Буряты — которые еще недавно носили одежду из звериных шкур, а тканые штаны впервые увидели, получив их от поляков в обмен на топоры, — охотнее едут в город учиться, а закончив институт, занимают самые важные должности: председатель колхоза, зоотехник, врач, директор школы… В местной школе среди учителей двое поляков, трое русских, а бурятов — десять. У Вершинских поляков подобных притязаний нет. Они считают, что к учебе стремятся те, кто не хочет работать.
Учительница русской школы Наталья Янашек убеждает земляков, что учиться необходимо, но на последнем заседании сельсовета опять поднимался вопрос о том, что несколько семей в Вершине не посылают детей в школу.

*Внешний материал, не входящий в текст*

(** A 7-character prefix of an object identifier: 7 lowercase hexadecimal
    digits, none of them a line feed. *)
Lemma objectId_prefix (s : jsstring) :
  isObjectId s = true ->
  length (firstn 7 s) = 7
  /\ forallb isLowerHex (firstn 7 s) = true
  /\ ~ In LF (firstn 7 s).
Proof.
  unfold isObjectId. intro H. apply andb_true_iff in H as [Hlen Hhex].
  apply Nat.eqb_eq in Hlen.
  assert (Hpre : forallb isLowerHex (firstn 7 s) = true).
  { rewrite <- (firstn_skipn 7 s) in Hhex. rewrite forallb_app in Hhex.
    now apply andb_true_iff in Hhex as [Hhex _]. }
  split; [rewrite length_firstn; lia|]. split; [assumption|].
  intro Hin. rewrite forallb_forall in Hpre. apply Hpre in Hin. discriminate.
Qed.

(** C9: for the empty commit list and both values of [oneline],
    [formatGitLog] returns the empty string. *)
Theorem formatGitLog_empty (col : Colors) (date : Z -> jsstring) (oneline : bool) :
  formatGitLog col date [] oneline = lit "".
Proof. destruct oneline; reflexivity. Qed.

(** C8: in both modes the output for a list of commits is made of the outputs
    of its commits in the order of the list: wherever a commit stands in the
    list, its own output stands after those of the commits before it, each
    followed by a newline, and before those of the commits after it, each
    preceded by a newline. *)
Theorem formatGitLog_keeps_order
    (col : Colors) (date : Z -> jsstring) (oneline : bool)
    (before after : list GitLogEntry) (e : GitLogEntry) :
  formatGitLog col date (before ++ e :: after) oneline
  = concat (map (fun x => formatGitLog col date [x] oneline ++ nl) before)
      ++ formatGitLog col date [e] oneline
      ++ concat (map (fun x => nl ++ formatGitLog col date [x] oneline) after).
Proof.
  rewrite formatGitLog_pieces. cbv zeta.
  rewrite (map_ext (fun x => formatGitLog col date [x] oneline ++ nl)
             (fun x => (if oneline then onelineEntry col
                        else verboseEntry col date) x ++ nl))
    by (intro x; rewrite formatGitLog_single; now destruct oneline).
  rewrite (map_ext (fun x => nl ++ formatGitLog col date [x] oneline)
             (fun x => nl ++ (if oneline then onelineEntry col
                              else verboseEntry col date) x))
    by (intro x; rewrite formatGitLog_single; now destruct oneline).
  rewrite formatGitLog_single. now destruct oneline.
Qed.

(** *** Oneline mode *)

(** C1, as stated, fails: the first line of a message that uses CR LF line
    ends keeps its carriage return.  Colour is off here. *)
Lemma oneline_keeps_carriage_return :
  formatGitLog plain epochDate [crlfCommit] true = lit "abc1234 Fix typo" ++ [CR]
  /\ specOneline [crlfCommit] = lit "abc1234 Fix typo"
  /\ formatGitLog plain epochDate [crlfCommit] true <> specOneline [crlfCommit].
Proof. repeat split. discriminate. Qed.

(** C1 (amended): in oneline mode the output is the lines of the commits
    joined with one newline and no newline at the end; a commit's line is the
    first 7 characters of its identifier in the yellow style, one space, and
    in the white style the text of its message before the first newline, a
    carriage return before that newline included.  With styles that leave
    text unchanged and identifiers of 40 lowercase hexadecimal digits, the
    output of a non-empty list splits at its newlines into exactly one line
    per commit, in order, each beginning with the 7 hexadecimal digits that
    begin its commit's identifier. *)
Theorem oneline_lines (col : Colors) (date : Z -> jsstring) (commits : list GitLogEntry) :
  formatGitLog col date commits true
  = join nl
      (map (fun e => yellow col (firstn 7 (oid e)) ++ lit " "
                       ++ white col (upToNewline (message (commit e))))
         commits)
  /\ (Unstyled (yellow col) -> Unstyled (white col) ->
      forallb (fun e => isObjectId (oid e)) commits = true ->
      commits <> [] ->
      split LF (formatGitLog col date commits true)
      = map (fun e => firstn 7 (oid e) ++ lit " "
                        ++ upToNewline (message (commit e)))
          commits
      /\ Forall (fun e => length (firstn 7 (oid e)) = 7
                          /\ forallb isLowerHex (firstn 7 (oid e)) = true)
           commits).
Proof.
  assert (Heq : formatGitLog col date commits true
                = join nl
                    (map (fun e => yellow col (firstn 7 (oid e)) ++ lit " "
                                     ++ white col (upToNewline (message (commit e))))
                       commits)).
  { unfold formatGitLog. f_equal. apply map_ext. intro e. apply onelineEntry_eq. }
  split; [exact Heq|].
  intros Hy Hw Hids Hne. rewrite forallb_forall in Hids. split.
  - rewrite Heq.
    rewrite (map_ext _ (fun e => firstn 7 (oid e) ++ lit " "
                                   ++ upToNewline (message (commit e))))
      by (intro e; now rewrite Hy, Hw).
    unfold nl. apply split_join.
    + destruct commits; [congruence | discriminate].
    + apply Forall_forall. intros line Hin.
      apply in_map_iff in Hin as (e & <- & He).
      destruct (objectId_prefix (oid e) (Hids e He)) as (_ & _ & Hlf).
      intro H. apply in_app_or in H as [H | H]; [now apply Hlf|].
      apply in_app_or in H as [H | H].
      * simpl in H. destruct H as [H | []]. discriminate.
      * now apply upToNewline_no_LF in H.
  - apply Forall_forall. intros e He.
    destruct (objectId_prefix (oid e) (Hids e He)) as (Hlen & Hhex & _).
    now split.
Qed.

Lemma oneline_lines_witness :
  split LF (formatGitLog plain epochDate [revertCommit; crlfCommit] true)
  = [ lit "9f8e7d6 Revert Initial commit"; lit "abc1234 Fix typo" ++ [CR] ].
Proof.
  destruct (oneline_lines plain epochDate [revertCommit; crlfCommit]) as [_ H].
  destruct H as [H _].
  - intro s; reflexivity.
  - intro s; reflexivity.
  - reflexivity.
  - discriminate.
  - exact H.
Defined.

(** C3, as stated, fails: with colour on, the line carries the escape
    sequences of its two styles. *)
Lemma scenario_with_colour_on :
  isObjectId oidA = true
  /\ formatGitLog ansi epochDate [initialCommit] true
     = sgr "33" (lit "abc1234") ++ lit " " ++ sgr "37" (lit "Initial commit")
  /\ formatGitLog ansi epochDate [initialCommit] true <> lit "abc1234 Initial commit".
Proof. repeat split. discriminate. Qed.

(** C3 (amended): for a single commit whose message is "Initial commit\n"
    and whose identifier begins with abc1234, oneline mode returns abc1234 in
    the yellow style, a space, and Initial commit in the white style; with
    styles that leave text unchanged that is exactly the string
    "abc1234 Initial commit". *)
Theorem scenario_initial_commit
    (col : Colors) (date : Z -> jsstring) (a : Author) (rest : jsstring) :
  formatGitLog col date
    [mkEntry (mkCommit a (lit "Initial commit" ++ nl)) (lit "abc1234" ++ rest)] true
  = yellow col (lit "abc1234") ++ lit " " ++ white col (lit "Initial commit")
  /\ (Unstyled (yellow col) -> Unstyled (white col) ->
      formatGitLog col date
        [mkEntry (mkCommit a (lit "Initial commit" ++ nl)) (lit "abc1234" ++ rest)] true
      = lit "abc1234 Initial commit").
Proof.
  assert (Heq : formatGitLog col date
                  [mkEntry (mkCommit a (lit "Initial commit" ++ nl))
                     (lit "abc1234" ++ rest)] true
                = yellow col (lit "abc1234") ++ lit " "
                    ++ white col (lit "Initial commit")).
  { rewrite formatGitLog_single, onelineEntry_eq. reflexivity. }
  split; [exact Heq|].
  intros Hy Hw. rewrite Heq, Hy, Hw. reflexivity.
Qed.

Lemma scenario_initial_commit_witness :
  formatGitLog plain epochDate [initialCommit] true = lit "abc1234 Initial commit".
Proof.
  apply (proj2 (scenario_initial_commit plain epochDate ada
                  (lit "0123456789abcdef0123456789abcdef0"))).
  - intro s; reflexivity.
  - intro s; reflexivity.
Defined.

(** *** Verbose mode *)

Lemma trim_examples :
  trim (lit "  Initial commit" ++ nl) = lit "Initial commit"
  /\ trim (lit "subject" ++ nl ++ nl ++ lit "  body" ++ [CR; LF])
     = lit "subject" ++ nl ++ nl ++ lit "  body"
  /\ trim ([9; 160; 65279; 8195]%N) = lit "".
Proof. repeat split. Qed.


(** No way of cutting the verbose output into per-commit blocks makes it
    their plain concatenation: one commit's output is its block, and two
    commits give more than the two blocks. *)
Lemma verbose_is_no_concatenation :
  ~ exists block : GitLogEntry -> jsstring,
      forall commits,
        formatGitLog plain epochDate commits false = concat (map block commits).
Proof.
  intros (block & H).
  pose proof (H [initialCommit]) as H1.
  pose proof (H [initialCommit; initialCommit]) as H2.
  cbn [map concat] in H1, H2. rewrite app_nil_r in H1, H2.
  rewrite <- H1 in H2. apply (f_equal (@length N)) in H2.
  vm_compute in H2. discriminate.
Qed.




(** *** What the styles keep of their text *)

Section Styles.
Import AnsiColors.

Lemma isPlain_spec (c : N) :
  isPlain c = true -> c <> LF /\ c <> CR /\ c <> 27%N.
Proof.
  unfold isPlain. intro H.
  apply andb_true_iff in H as [H Hesc]. apply andb_true_iff in H as [Hlf Hcr].
  apply negb_true_iff, N.eqb_neq in Hesc, Hlf, Hcr. now repeat split.
Qed.

(** No occurrence of the closing sequence begins in a stretch of plain
    units: [reopen] passes the stretch on as it is. *)
Lemma reopen_plain_start (opening closing p rest : jsstring) :
  forallb isPlain p = true ->
  reopen opening (27%N :: closing) 0 (p ++ rest)
  = p ++ reopen opening (27%N :: closing) 0 rest.
Proof.
  induction p as [|c p IH]; intro Hp; [reflexivity|].
  cbn [forallb] in Hp. apply andb_true_iff in Hp as [Hc Hp].
  destruct (isPlain_spec c Hc) as (_ & _ & Hesc).
  cbn [app reopen starts_with].
  replace (N.eqb 27 c) with false by (symmetry; apply N.eqb_neq; congruence).
  cbn [andb]. now rewrite IH.
Qed.

(** A stretch without line feed and carriage return holds no line end:
    [breakLines] passes it on as it is. *)
Lemma breakLines_start (opening closing p rest : jsstring) :
  forallb (fun c => negb (N.eqb c LF) && negb (N.eqb c CR)) p = true ->
  breakLines opening closing [] (p ++ rest)
  = p ++ breakLines opening closing [] rest.
Proof.
  induction p as [|c p IH]; intro Hp; [reflexivity|].
  cbn [forallb] in Hp. apply andb_true_iff in Hp as [Hc Hp].
  apply andb_true_iff in Hc as [Hlf Hcr].
  apply negb_true_iff in Hlf, Hcr.
  cbn [app breakLines]. rewrite Hlf, Hcr. cbn [app]. now rewrite IH.
Qed.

Между тем время идет. Председатель колхоза вернулся из райкома, говорит, что уже известил двух передовиков труда — того, который за восемь дней засеял пшеницей восемьсот тридцать гектаров, и того, что засеял двести гектаров кукурузой, — а также передовых доярок и лучших работниц птицефермы, и сейчас можно будет садиться за стол.
Стол накрыли в саду у Петшиков. Сад чудесный, большой, отгороженный от остальной части усадьбы. Рядом летняя кухня — там женщины готовят пир. На столах яйца, сыр, куры, грибы, мясо, компоты, маринованные овощи, все свое, домашнее, извлеченное из кладовок и погребов.
Рассаживаемся. Я, как гость, на почетном месте, между председателем колхоза и представителем советской власти Маслёнгом, напротив — бригадир Петшик. Председатель колхоза дает знак председателю сельсовета. Маслёнг встает и, из уважения к председателю колхоза, произносит по-русски:
— Слово для приветствия делегации польских журналистов во главе с Ханной Кралль имеет товарищ Петшик…
Бригадир Петшик говорит про них, про сибирских поляков. Именно так они себя именуют. Говорит об их родине — Советском Союзе. Для них существует только эта одна, советская, сибирская родина. И заканчивает: мы здесь шестьдесят лет, и наши дети говорят по-польски, а если через шестьдесят лет приедет другой корреспондент, то дети, которых он увидит, тоже будут говорить по-польски…
Спрашивают, что в Вершине произвело на меня наибольшее впечатление. То, что между полями за пределами личных участков, отвечаю я, нет межей. И что дети по ночам сквозь сон говорят по-польски…
Они знают, что такое межа, но не понимают, почему отсутствие межей может производить впечатление. Моего вопроса насчет конфликтов из-за межей они тоже не понимают, и я прекращаю объяснения.
— Нашего сибирского поляка никто тут никогда не обижал. Ни русский, ни бурят, ни хохол, — возвращается к самому главному бригадир. — А объединяет нас все, что мы вместе пережили. И сорок первый год, когда воевали в сибирской дивизии под Москвой. И сорок четвертый, когда все ели корни пастернака и березовую кору. И тридцать седьмой, когда ночью стучали в дверь. И за ихними приходили, и за нашими, никакой разницы. А сейчас нас объединяет то, что можно так хорошо, так спокойно жить.
Они знают, кто в 1937 году шепнул кому надо фамилии вершинских поляков. Всегда знали. Даже после 1956 года, когда люди начали возвращаться, а в Вершину никто не вернулся, — даже тогда его не убили. Приходили к нему и говорили: из-за тебя погиб мой отец… А он им: простите меня, люди… Когда он умер, на его похороны никто не пошел, ни один человек, хотя хоронят тут всегда всей деревней.
К нашему столу в саду у Петшиков подошла маленькая старушка бурятка. Ей тут же освободили место, поспешно подали прибор.
— Если бы она пришла в мой дом, — обратился ко всем Петрас, — и сказала: мне негде жить, я бы сказал — оставайся у нас навсегда. И каждый в Вершине сделал бы то же самое.
— Каждый, — подтвердили за столом.
— Когда в тридцать седьмом я осталась без родителей, одна, с младшими братьями и сестренками, и никто нам, детям «врагов народа» не осмелился помочь, она, бурятка эта, тайком принесла хлеб, — шепчет Наталья Янашек.
Девяностосемилетняя женщина догадывается, о чем идет речь, улыбается, и мы обе хорошо понимаем, что теперь уже не я за этим столом — почетный гость.